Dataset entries
▶

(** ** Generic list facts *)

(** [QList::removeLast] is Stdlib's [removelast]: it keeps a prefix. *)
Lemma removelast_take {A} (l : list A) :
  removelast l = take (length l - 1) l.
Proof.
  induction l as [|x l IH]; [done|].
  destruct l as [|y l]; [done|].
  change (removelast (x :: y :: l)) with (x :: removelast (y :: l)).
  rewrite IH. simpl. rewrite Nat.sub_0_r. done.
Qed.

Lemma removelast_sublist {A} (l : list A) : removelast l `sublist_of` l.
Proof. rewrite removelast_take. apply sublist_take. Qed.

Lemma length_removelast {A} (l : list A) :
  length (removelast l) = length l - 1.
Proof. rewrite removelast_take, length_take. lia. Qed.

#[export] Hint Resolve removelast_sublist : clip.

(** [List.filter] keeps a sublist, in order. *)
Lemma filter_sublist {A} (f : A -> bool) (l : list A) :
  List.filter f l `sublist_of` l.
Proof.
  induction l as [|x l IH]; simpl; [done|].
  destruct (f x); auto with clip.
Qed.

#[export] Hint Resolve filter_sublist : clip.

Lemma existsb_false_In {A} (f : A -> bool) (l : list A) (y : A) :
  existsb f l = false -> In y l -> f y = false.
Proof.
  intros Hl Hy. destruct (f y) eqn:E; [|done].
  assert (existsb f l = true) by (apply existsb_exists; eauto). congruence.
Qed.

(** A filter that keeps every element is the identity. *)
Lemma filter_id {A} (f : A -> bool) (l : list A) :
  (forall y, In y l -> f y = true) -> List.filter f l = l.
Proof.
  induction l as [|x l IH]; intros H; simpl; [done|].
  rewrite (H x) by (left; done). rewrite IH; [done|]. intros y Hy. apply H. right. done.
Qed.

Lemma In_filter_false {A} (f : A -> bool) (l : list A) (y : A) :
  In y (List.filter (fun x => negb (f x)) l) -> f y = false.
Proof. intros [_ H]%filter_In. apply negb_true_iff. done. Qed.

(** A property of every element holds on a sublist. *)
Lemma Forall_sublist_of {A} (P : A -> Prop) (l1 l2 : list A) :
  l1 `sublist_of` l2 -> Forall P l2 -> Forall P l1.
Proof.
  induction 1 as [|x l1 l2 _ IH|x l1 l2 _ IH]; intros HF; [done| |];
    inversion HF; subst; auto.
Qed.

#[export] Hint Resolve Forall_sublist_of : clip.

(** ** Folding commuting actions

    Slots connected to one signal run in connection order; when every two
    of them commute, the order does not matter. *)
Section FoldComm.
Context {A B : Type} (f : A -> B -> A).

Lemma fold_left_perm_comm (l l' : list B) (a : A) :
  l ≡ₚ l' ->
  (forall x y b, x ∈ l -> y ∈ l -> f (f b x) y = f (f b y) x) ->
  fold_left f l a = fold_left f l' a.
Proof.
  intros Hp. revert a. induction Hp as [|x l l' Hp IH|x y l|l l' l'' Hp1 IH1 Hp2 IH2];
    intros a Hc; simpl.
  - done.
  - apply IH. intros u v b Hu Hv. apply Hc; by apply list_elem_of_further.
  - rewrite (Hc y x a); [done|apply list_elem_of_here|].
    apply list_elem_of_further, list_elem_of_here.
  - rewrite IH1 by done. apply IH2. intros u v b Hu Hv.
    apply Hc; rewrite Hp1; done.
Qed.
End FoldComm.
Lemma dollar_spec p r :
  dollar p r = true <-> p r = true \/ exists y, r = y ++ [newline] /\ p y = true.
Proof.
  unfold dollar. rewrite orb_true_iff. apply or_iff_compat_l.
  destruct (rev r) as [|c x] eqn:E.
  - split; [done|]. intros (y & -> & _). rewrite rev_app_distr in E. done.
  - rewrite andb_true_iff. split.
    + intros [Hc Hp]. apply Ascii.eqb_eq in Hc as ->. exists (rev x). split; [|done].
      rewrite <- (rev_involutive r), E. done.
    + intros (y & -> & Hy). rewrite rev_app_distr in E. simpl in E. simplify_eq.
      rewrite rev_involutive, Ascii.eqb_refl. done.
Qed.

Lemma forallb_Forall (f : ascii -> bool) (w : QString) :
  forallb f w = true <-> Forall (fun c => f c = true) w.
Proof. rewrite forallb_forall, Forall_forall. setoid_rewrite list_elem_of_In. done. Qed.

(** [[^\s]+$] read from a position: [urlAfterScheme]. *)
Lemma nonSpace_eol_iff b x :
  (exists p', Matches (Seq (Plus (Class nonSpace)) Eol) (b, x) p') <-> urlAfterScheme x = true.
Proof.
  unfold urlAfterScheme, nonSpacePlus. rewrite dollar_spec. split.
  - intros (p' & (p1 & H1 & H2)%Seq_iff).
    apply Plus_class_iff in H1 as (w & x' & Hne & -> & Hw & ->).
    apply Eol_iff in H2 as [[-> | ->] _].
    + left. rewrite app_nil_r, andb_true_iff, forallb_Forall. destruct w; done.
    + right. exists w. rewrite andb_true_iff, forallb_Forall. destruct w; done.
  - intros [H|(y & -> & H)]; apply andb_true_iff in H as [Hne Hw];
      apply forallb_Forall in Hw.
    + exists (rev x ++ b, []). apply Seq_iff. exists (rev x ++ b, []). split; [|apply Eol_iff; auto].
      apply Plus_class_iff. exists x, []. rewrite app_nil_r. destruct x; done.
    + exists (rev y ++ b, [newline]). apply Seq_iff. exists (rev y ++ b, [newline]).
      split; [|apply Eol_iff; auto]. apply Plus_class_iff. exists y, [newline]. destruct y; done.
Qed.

◀

Goal of the exercise: Only those lines of the entries above that run from the line containing "rewrite rev_involutive, Ascii.eqb_refl." to the line containing "forallb f w", both included, should be transcribed exactly.

Exercise response:
      rewrite rev_involutive, Ascii.eqb_refl. done.
Qed.

Lemma forallb_Forall (f : ascii -> bool) (w : QString) :
  forallb f w = true <-> Forall (fun c => f c = true) w.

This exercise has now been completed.